Special Constables are appointed by Towns. In general, they are appointed to serve as police officers and expected to have or complete the requirements of the Police Officer Standards and Training Council in order to do so. Special Constables normally work under the supervision of a Resident State Trooper contracted by the town (a requirement of the Connecticut State Police if the town wishes their constables to be dispatched by the State Police or have access to the radio and computer system of the State Police). The system of Resident State Trooper and Constables is used by many medium sized towns as a cost effective way of providing increased police patrols while the State Police retain primary responsibility to provide additional levels of supervision, dispatch, Detective, and other specialized services.
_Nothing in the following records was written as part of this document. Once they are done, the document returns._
(** X3: a delivery only ever changes the record of the pair it names: the
    direction on record for any other (actor, target) stays what it was. *)
Theorem delivery_leaves_other_pairs (kind : TargetKind) (msg : VoteData.t)
    (w : World) (u : Z) (t : string) :
  (∀ user thing, resolve msg w = Some (user, thing) →
                 (Account._id user, Thing._fullname thing) ≠ (u, t)) →
  stored_direction (vote_process_message g kind msg w).1.2 u t = stored_direction w u t.
Proof.
  intros Hother.
  destruct (vote_step g kind msg w) as (_ & _ & _ & Hstep).
  unfold stored_direction.
  destruct Hstep as [(_ & _ & ->)|(_ & _ & user & thing & vote & Hres & _ & ->)];
    [done|].
  by rewrite lookup_insert_ne by by apply Hother.
Qed.

(** ** Payloads that do not resolve *)

Lemma wp_skip_corrupt (msg : VoteData.t) (m : M unit) Q w :
  validate_vote_data msg ≠ Some false →
  wp m Q w →
  wp (match validate_vote_data msg with
      | Some false => print "Ignoring invalid vote";; return_
      | _ => m
      end) Q w.
Proof. intros Hv Hm. by destruct (validate_vote_data msg) as [[]|]. Qed.

Lemma resolve_error_None (msg : VoteData.t) (w : World) :
  resolve_error msg w = None ↔ is_Some (resolve msg w).
Proof.
  unfold resolve_error, resolve.
  destruct (VoteData.user_id msg) as [id|]; simpl; [|by split; [|intros []]].
  destruct (accounts w !! id); simpl; [|by split; [|intros []]].
  destruct (VoteData.thing_fullname msg) as [name|]; simpl; [|by split; [|intros []]].
  destruct (things w !! name); simpl; [|by split; [|intros []]].
  split; [by eexists|done].
Qed.

Lemma unresolved_run (kind : TargetKind) (msg : VoteData.t) (w : World) (e : Exn) :
  validate_vote_data msg ≠ Some false →
  resolve_error msg w = Some e →
  vote_process_message g kind msg w = (Raise e, w, [EvTimerStart (vote_timer kind)]).
Proof.
  intros Hv Herr. unfold resolve_error in Herr.
  destruct kind; simpl; apply wp_eq.
  - unfold link_process_message. apply wp_call, wp_skip_corrupt; [done|].
    wp_steps. all: by simplify_eq/=.
  - unfold comment_process_message. apply wp_call, wp_skip_corrupt; [done|].
    wp_steps. all: by simplify_eq/=.
Qed.

(** X4: a payload that passes validation but whose actor or target does not
    resolve makes [process_message] raise, with only the timer started and
    the state unchanged: [KeyError] for a missing [user_id] or
    [thing_fullname] key, [NotFound] for an identifier that is not on file,
    the first of these in the order user id, account, fullname, thing. *)
Theorem unresolved_payload_raises (kind : TargetKind) (msg : VoteData.t)
    (w : World) (e : Exn) :
  validate_vote_data msg ≠ Some false →
  resolve_error msg w = Some e →
  vote_process_message g kind msg w = (Raise e, w, [EvTimerStart (vote_timer kind)]) ∧
  resolve msg w = None ∧
  (e = NotFound ∨ e = KeyError "user_id" ∨ e = KeyError "thing_fullname").
Proof.
  intros Hv Herr. split; [by apply unresolved_run|]. split.
  - destruct (resolve msg w) eqn:Hres; [|done].
    assert (resolve_error msg w = None) as Hnone
      by (apply resolve_error_None; by eexists).
    congruence.
  - unfold resolve_error in Herr. repeat case_match; simplify_eq; auto.
Qed.

(** X5: the link consumer raises [TimeoutExpired] exactly when the payload
    passes validation, actor and target resolve, and the lock of that very
    pair is held elsewhere; locks held under other keys never matter. *)
Theorem lock_timeout_iff_pair_locked (msg : VoteData.t) (w : World) :
  (link_process_message g msg w).1.1 = Raise TimeoutExpired ↔
    validate_vote_data msg ≠ Some false ∧
    ∃ user link,
      resolve msg w = Some (user, link) ∧
      ("voting"%string, vote_lock_key user link) ∈ held_locks w.
Proof.
  pose proof (link_process_message_result g msg w) as Hr. simpl in Hr.
  destruct (decide (validate_vote_data msg = Some false)) as [Hv|Hv].
  { destruct (link_process_message g msg w) as [[o w'] t]; simpl in *.
    inversion Hr; subst; try done. split; [done|]. by intros [? _]. }
  destruct (resolve_error msg w) as [e|] eqn:Herr.
  { pose proof (unresolved_run KLink msg w e Hv Herr) as Hrun. simpl in Hrun.
    rewrite Hrun. simpl.
    assert (resolve msg w = None) as Hnone.
    { destruct (resolve msg w) eqn:Hres; [|done].
      assert (resolve_error msg w = None) by (apply resolve_error_None; by eexists).
      congruence. }
    split.
    - intros [= ->]. unfold resolve_error in Herr. repeat case_match; simplify_eq.
    - intros (_ & user & link & Hres & _). congruence. }
  destruct (link_process_message g msg w) as [[o w'] t]; simpl in *.
  inversion Hr as [Hv'|e Hv' Hres|user link Hv' Hres Hlock
                  |user link e Hv' Hres Hlock Hbuild Hne
                  |user link Hv' Hres Hlock Hbuild
                  |user link vote Hv' Hres Hlock Hnew liked fanned]; subst; try done.
  - apply resolve_error_None in Herr as [? Hsome]. congruence.
  - split; [|done]. intros _. split; [done|]. by exists user, link.
  - split; [intros [= ->]; by apply build_error_kinds in Hbuild|].
    intros (_ & user' & link' & Hres' & Hheld).
    rewrite Hres in Hres'. by simplify_eq.
  - split; [done|]. intros (_ & user' & link' & Hres' & Hheld).
    rewrite Hres in Hres'. by simplify_eq.
  - split; [done|]. intros (_ & user' & link' & Hres' & Hheld).
    rewrite Hres in Hres'. by simplify_eq.
Qed.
Constables who are elected officials are generally limited to serving civil process within the town they are elected by. Elections are held every two years, except communities which by local ordinance or charter have set the term of office at four years. While a small number of towns will also allow the constables to perform road traffic control and event security functions, most strictly prohibit their constables from acting in any official capacity on behalf of the Town. The authority to act as a law enforcement officer by nature of their office was removed in 1984, at which time they became subject to the Police Officer Standards and Training Council requirements. In 1984 these requirements were for 480 hours of training, which could be completed in 120 hour long "blocks" which were offered as part-time evening classes. With completion of each block came expansion of the types of law enforcement the officer could perform. While it was never common after 1984 to have elected Constables with law enforcement powers, there were a few who did complete certification. As of 2007, POST requirements of 680 hours of training provided on a full-time basis for new officers, followed by 400 hours of training provided by a certified Field Training Officer make completing the requirements to be a law enforcement officer impractical for elected Constables.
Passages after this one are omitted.